PROMPT:
Everything in the listing below from the line containing "VInt n => n =? 0" through the line containing "default dflt (d !! k)." must be repeated exactly; the remaining lines are not wanted.

>>

(** * smartclient: host pool, circuit breakers and the retry loop

    A shallow embedding of [smartclient/service.py], [smartclient/breaker.py]
    and [smartclient/client.py].  Python objects become records, dictionaries
    become finite maps, exceptions become an error result, and the effects of
    the retry loop (clock, sleeping, the wrapped call, logging) are threaded
    explicitly: every effectful function takes the environment it runs in and
    returns the environment it leaves, together with the events it produced. *)

From Stdlib Require Import ZArith List Bool Lia.
From stdpp Require Import base option list gmap strings pretty.

Open Scope Z_scope.

(** ** Python values and exceptions *)

(** The values that occur in host configurations (decoded JSON), in keyword
    arguments and as results of wrapped calls.  Floating point numbers are
    left out. *)
Inductive Value : Type :=
| VNone
| VBool (b : bool)
| VInt (n : Z)
| VStr (s : string).

#[global] Instance Value_eq_dec : EqDecision Value.
Proof. solve_decision. Defined.

(** Exception classes.  The class hierarchy is flat in this model: the
    classes of [smartclient/exceptions.py], the built-in errors the code can
    raise, [CircuitOpenError] of the [circuit] package, and [OtherError] for
    the classes of the client library behind the wrapped call. *)
Inductive Exc : Type :=
| NoHostsAvailableException
| AllHostsUnreachableException
| MaxRetriesReached
| CircuitOpenError
| StopIteration
| KeyError (key : string)
| AttributeError (attr : string)
| NameError (name : string)
| TypeError
| IOError
| OtherError (kind : string).

#[global] Instance Exc_eq_dec : EqDecision Exc.
Proof. solve_decision. Defined.

(** The outcome of a call: a returned value or a raised exception. *)
Inductive Result (A : Type) : Type :=
| Ret (a : A)
| Raise (e : Exc).
Arguments Ret {A} a.
Arguments Raise {A} e.

Definition is_raise {A} (r : Result A) : bool :=
  match r with Raise _ => true | Ret _ => false end.

(** [x == 0] on Python values: [False == 0] holds, a string or [None] never
    equals [0]. *)
Definition py_eq_zero (v : Value) : bool :=
  match v with
  | VInt n => n =? 0
  | VBool b => negb b
  | VNone | VStr _ => false
  end.

(** [str(x)], as used by [str.format]. *)
Definition py_str (v : Value) : string :=
  match v with
  | VNone => "None"
  | VBool true => "True"
  | VBool false => "False"
  | VInt n => pretty n
  | VStr s => s
  end.

(** Truth value of an object in a condition. *)
Definition truthy (v : Value) : bool :=
  match v with
  | VNone => false
  | VBool b => b
  | VInt n => negb (n =? 0)
  | VStr s => negb (String.eqb s "")
  end.

(** ** Host configurations and hostname rendering ([service.py]) *)

(** A host configuration is the dictionary decoded from a registry node. *)
Abbreviation Config := (gmap string Value).

(** [d[k]]: a missing key raises [KeyError]. *)
Definition getitem (d : Config) (k : string) : Result Value :=
  match d !! k with
  | Some v => Ret v
  | None => Raise (KeyError k)
  end.

(** [d.get(k, default)]. *)
Definition dict_get (d : Config) (k : string) (dflt : Value) : Value :=
  default dflt (d !! k).

(** [default_hostname_adapter(config)].  The secure port is read first; the
    plain port is looked up only when the secure one is missing or equal to
    zero; the address is looked up while the result is formatted, after the
    scheme has been chosen. *)
Definition default_hostname_adapter (config : Config) : Result string :=
  let port := dict_get config "sslPort" (VInt 0) in
  match (if py_eq_zero port then getitem config "port" else Ret port) with
  | Raise e => Raise e
  | Ret port =>
      let scheme :=
        if negb (py_eq_zero (dict_get config "sslPort" (VInt 0)))
        then "https" else "http" in
      match getitem config "address" with
      | Raise e => Raise e
      | Ret address =>
          Ret (scheme +:+ "://" +:+ py_str address +:+ ":" +:+ py_str port)
      end
  end.

(** ** The runtime the client runs in *)

(** Everything outside the client: the wall clock, the random generator, the
    registry and the services behind the wrapped call live in an environment
    [Env].  [time_time] is [time.time()], [time_sleep] the effect of
    [time.sleep(d)] for a delay [d >= 0], [random_shuffle] the in-place
    [random.shuffle] of a list of host configurations. *)
Class Runtime : Type := {
  Env : Type;
  time_time : Env → Z;
  time_sleep : Z → Env → Env;
  random_shuffle : list Config → Env → list Config * Env;
}.

(** ** [itertools.cycle] and [UpdateableIterator] ([service.py]) *)

(** [itertools.cycle(items)] over a list that is not mutated afterwards: the
    saved items and the position of the next one.  Over an empty list the
    first [next] raises [StopIteration]. *)
Record cycle (A : Type) : Type := mkCycle {
  saved : list A;
  pos : nat;
}.
Arguments mkCycle {A} saved pos.
Arguments saved {A} c.
Arguments pos {A} c.

Definition it_cycle {A} (items : list A) : cycle A := mkCycle items 0.

Definition cycle_next {A} (c : cycle A) : Result A * cycle A :=
  match saved c !! pos c with
  | Some x =>
      (Ret x,
       mkCycle (saved c)
               (if (S (pos c) =? length (saved c))%nat then 0%nat else S (pos c)))
  | None => (Raise StopIteration, c)
  end.

Record UpdateableIterator : Type := mkUpdateableIterator {
  items : list Config;
  _iter : cycle Config;
  _stop_exc : Exc;
}.

(** [UpdateableIterator(items, stop_exc)]. *)
Definition UpdateableIterator_init (its : list Config) (stop_exc : Exc)
  : UpdateableIterator :=
  mkUpdateableIterator its (it_cycle its) stop_exc.

(** [modify(items)]: the cycle is rebuilt over the new list. *)
Definition modify (u : UpdateableIterator) (its : list Config)
  : UpdateableIterator :=
  mkUpdateableIterator its (it_cycle its) (_stop_exc u).

(** [next()]: [StopIteration] of the cycle is replaced by the configured
    exception; nothing else is caught. *)
Definition next (u : UpdateableIterator) : Result Config * UpdateableIterator :=
  match cycle_next (_iter u) with
  | (Ret x, c) => (Ret x, mkUpdateableIterator (items u) c (_stop_exc u))
  | (Raise StopIteration, c) =>
      (Raise (_stop_exc u), mkUpdateableIterator (items u) c (_stop_exc u))
  | (Raise e, c) => (Raise e, mkUpdateableIterator (items u) c (_stop_exc u))
  end.

(** ** Registry backends and [BackendServiceProvider] ([backends/base.py],
    [service.py]) *)

Section Provider.
Context `{Runtime}.

(** The handle returned by [watch_all]. *)
Definition Watcher : Type := nat.

(** A registry backend ([BackendBase]).  A [WatchableBase] has
    [supports_watching = True]; a [NonWatchableBase] has
    [supports_watching = False] and declares [update_threshold].
    [watch_all] registers the callback and returns the watcher; the
    notifications are delivered from another thread and none is delivered
    inside a call of this model. *)
Record Backend : Type := mkBackend {
  supports_watching : bool;
  update_threshold : Z;
  get_children : string → Env → Result (list string) * Env;
  get_node : string → Env → Result Config * Env;
  watch_all : string → Env → Result Watcher * Env;
}.

Record BackendServiceProvider : Type := mkProvider {
  name : string;
  backend : Backend;
  _watcher : option Watcher;
  _node : string;
  _loaded : bool;
  _hosts : list Config;
  _hosts_iter : UpdateableIterator;
  _last_updated : option Z;
  _hostname_adapter : Config → Result string;
}.

(** [BackendServiceProvider(name, backend, node, hostname_adapter)];
    [node or name] falls back to the name for [None] and for the empty
    string. *)
Definition BackendServiceProvider_init (nm : string) (b : Backend)
    (node : option string) (adapter : Config → Result string)
  : BackendServiceProvider :=
  {| name := nm;
     backend := b;
     _watcher := None;
     _node := match node with
              | Some n => if String.eqb n "" then nm else n
              | None => nm
              end;
     _loaded := false;
     _hosts := [];
     _hosts_iter := UpdateableIterator_init [] NoHostsAvailableException;
     _last_updated := None;
     _hostname_adapter := adapter |}.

<<

RESULT FOR THIS TASK:
  | VInt n => n =? 0
  | VBool b => negb b
  | VNone | VStr _ => false
  end.

(** [str(x)], as used by [str.format]. *)
Definition py_str (v : Value) : string :=
  match v with
  | VNone => "None"
  | VBool true => "True"
  | VBool false => "False"
  | VInt n => pretty n
  | VStr s => s
  end.

(** Truth value of an object in a condition. *)
Definition truthy (v : Value) : bool :=
  match v with
  | VNone => false
  | VBool b => b
  | VInt n => negb (n =? 0)
  | VStr s => negb (String.eqb s "")
  end.

(** ** Host configurations and hostname rendering ([service.py]) *)

(** A host configuration is the dictionary decoded from a registry node. *)
Abbreviation Config := (gmap string Value).

(** [d[k]]: a missing key raises [KeyError]. *)
Definition getitem (d : Config) (k : string) : Result Value :=
  match d !! k with
  | Some v => Ret v
  | None => Raise (KeyError k)
  end.

(** [d.get(k, default)]. *)
Definition dict_get (d : Config) (k : string) (dflt : Value) : Value :=
  default dflt (d !! k).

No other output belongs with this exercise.